Search code examples
pythonentropytheano

Entropy and Probability in Theano


I have a written a simple python code to calculate the entropy of a set and I am trying to write the same thing in Theano.

import math

# this computes the probabilities of each element in the set
def prob(values):
    return [float(values.count(v))/len(values) for v in values]

# this computes the entropy
def entropy(values):
    p = prob(values)
    return -sum([v*math.log(v) for v in p])

I am trying to write the equivalent code in Theno, but I am not sure how to do it:

import theano
import theano.tensor as T

v = T.vector('v') # I create a symbolic vector to represent my initial values
p = T.vector('p') # The same for the probabilities 

# this is my attempt to compute the probabilities which would feed vector p
theano.scan(fn=prob,outputs_info=p,non_sequences=v,n_steps=len(values))

# considering the previous step would work, the entropy is just
e = -T.sum(p*T.log(p))
entropy = theano.function([values],e)

However, the scan line is not correct and I get tons of errors. I am not sure if there is a simple way to do it (to compute the entropy of a vector), or if I have to put more effort on the scan function. Any ideas?


Solution

  • Other than the point raised by nouiz, P should not be declared as a T.vector because it will be the result of computation on your vector of values.

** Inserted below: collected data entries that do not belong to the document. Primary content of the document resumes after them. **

(** [load_file]; [picked] is the file of an accepted dialog. *)
Definition load_file (picked : option file) : file_effect :=
  match picked with
  | None => NoEffect
  | Some f =>
      match read_content f with
      | inl (Text text) => Insert text
      | inl JoinMethod => Show ("File read error: " +:+ insert_type_error)
      | inr msg => Show msg
      end
  end.

(** [insertPlainText] with the cursor after [cursor] characters and
    nothing selected. *)
Definition insertPlainText (cursor : nat) (text box : string) : string :=
  substring 0 cursor box +:+ text
  +:+ substring cursor (String.length box - cursor) box.

(** The window after [load_file]. *)
Definition load_file_app (picked : option file) (cursor : nat) (a : App)
  : App :=
  match load_file picked with
  | NoEffect => a
  | Insert text => set_input_box (insertPlainText cursor text (input_box a)) a
  | Show text => _show_system text a
  end.

End LoadFile.

(** ** A decoder to run the worker on JSON text

    [json.loads] belongs to the Python library; the worker above takes it
    as a parameter. To run the worker on actual lines, [Json.loads] decodes
    the fragment of JSON with integers only and with the two-character
    escapes only, over ASCII text, and rejects everything else. *)

Module Json.

Definition is_ws (c : ascii) : bool :=
  let n := nat_of_ascii c in (n =? 32) || (n =? 9) || (n =? 10) || (n =? 13).

Fixpoint skip_ws (s : string) : string :=
  match s with
  | String c s' => if is_ws c then skip_ws s' else s
  | EmptyString => EmptyString
  end.

Definition is_digit (c : ascii) : bool :=
  let n := nat_of_ascii c in (48 <=? n) && (n <=? 57).

(** The digits at the head of [s], as a number, and the rest. *)
Fixpoint digits (acc : Z) (s : string) : Z * string :=
  match s with
  | String c s' =>
      if is_digit c
      then digits (10 * acc + Z.of_nat (nat_of_ascii c - 48))%Z s'
      else (acc, s)
  | EmptyString => (acc, s)
  end.

(** After the opening quote: the characters up to the closing quote. *)
Fixpoint chars (s : string) : option (string * string) :=
  match s with
  | EmptyString => None
  | String c s' =>
      let n := nat_of_ascii c in
      if n =? 34 then Some ("", s')
      else if (n <? 32) || (127 <? n) then None
      else if n =? 92 then
        match s' with
        | String e s'' =>
            let m := nat_of_ascii e in
            c' ← (if (m =? 34) || (m =? 92) || (m =? 47) then Some e
                  else if m =? 98 then Some (ascii_of_nat 8)
                  else if m =? 102 then Some (ascii_of_nat 12)
                  else if m =? 110 then Some (ascii_of_nat 10)
                  else if m =? 114 then Some (ascii_of_nat 13)
                  else if m =? 116 then Some (ascii_of_nat 9)
                  else None);
            '(t, r) ← chars s'';
            Some (String c' t, r)
        | EmptyString => None
        end
      else '(t, r) ← chars s'; Some (String c t, r)
  end.

(** [d[k] = v] on the items of a dict. *)
Fixpoint set_item (k : string) (v : Py.value) (d : list (string * Py.value))
  : list (string * Py.value) :=
  match d with
  | [] => [(k, v)]
  | (k', v') :: d' =>
      if String.eqb k k' then (k', v) :: d' else (k', v') :: set_item k v d'
  end.

Inductive goal :=
| AValue
| Members (acc : list (string * Py.value))
| Elements (acc : list Py.value).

    Also, to compute something like entropy, you do not need to use Scan (Scan introduces a computation overhead so it should only be used because there's no other way of computing what you want or to reduce memory usage); you can take a approach like this :

    values = T.vector('values')
    nb_values = values.shape[0]
    
    # For every element in 'values', obtain the total number of times
    # its value occurs in 'values'.
    # NOTE : I've done the broadcasting a bit more explicitly than
    # needed, for clarity.
    freqs = T.eq(values[:,None], values[None, :]).sum(0).astype("float32")
    
    # Compute a vector containing, for every value in 'values', the
    # probability of that value in the vector 'values'.
    # NOTE : these probabilities do *not* sum to 1 because they do not
    # correspond to the probability of every element in the vector 'values
    # but to the probability of every value in 'values'. For instance, if
    # 'values' is [1, 1, 0] then 'probs' will be [2/3, 2/3, 1/3] because the
    # value 1 has probability 2/3 and the value 0 has probability 1/3 in
    # values'.
    probs = freqs / nb_values
    
    entropy = -T.sum(T.log2(probs) / nb_values)
    fct = theano.function([values], entropy)
    
    # Will output 0.918296...
    print fct([0, 1, 1])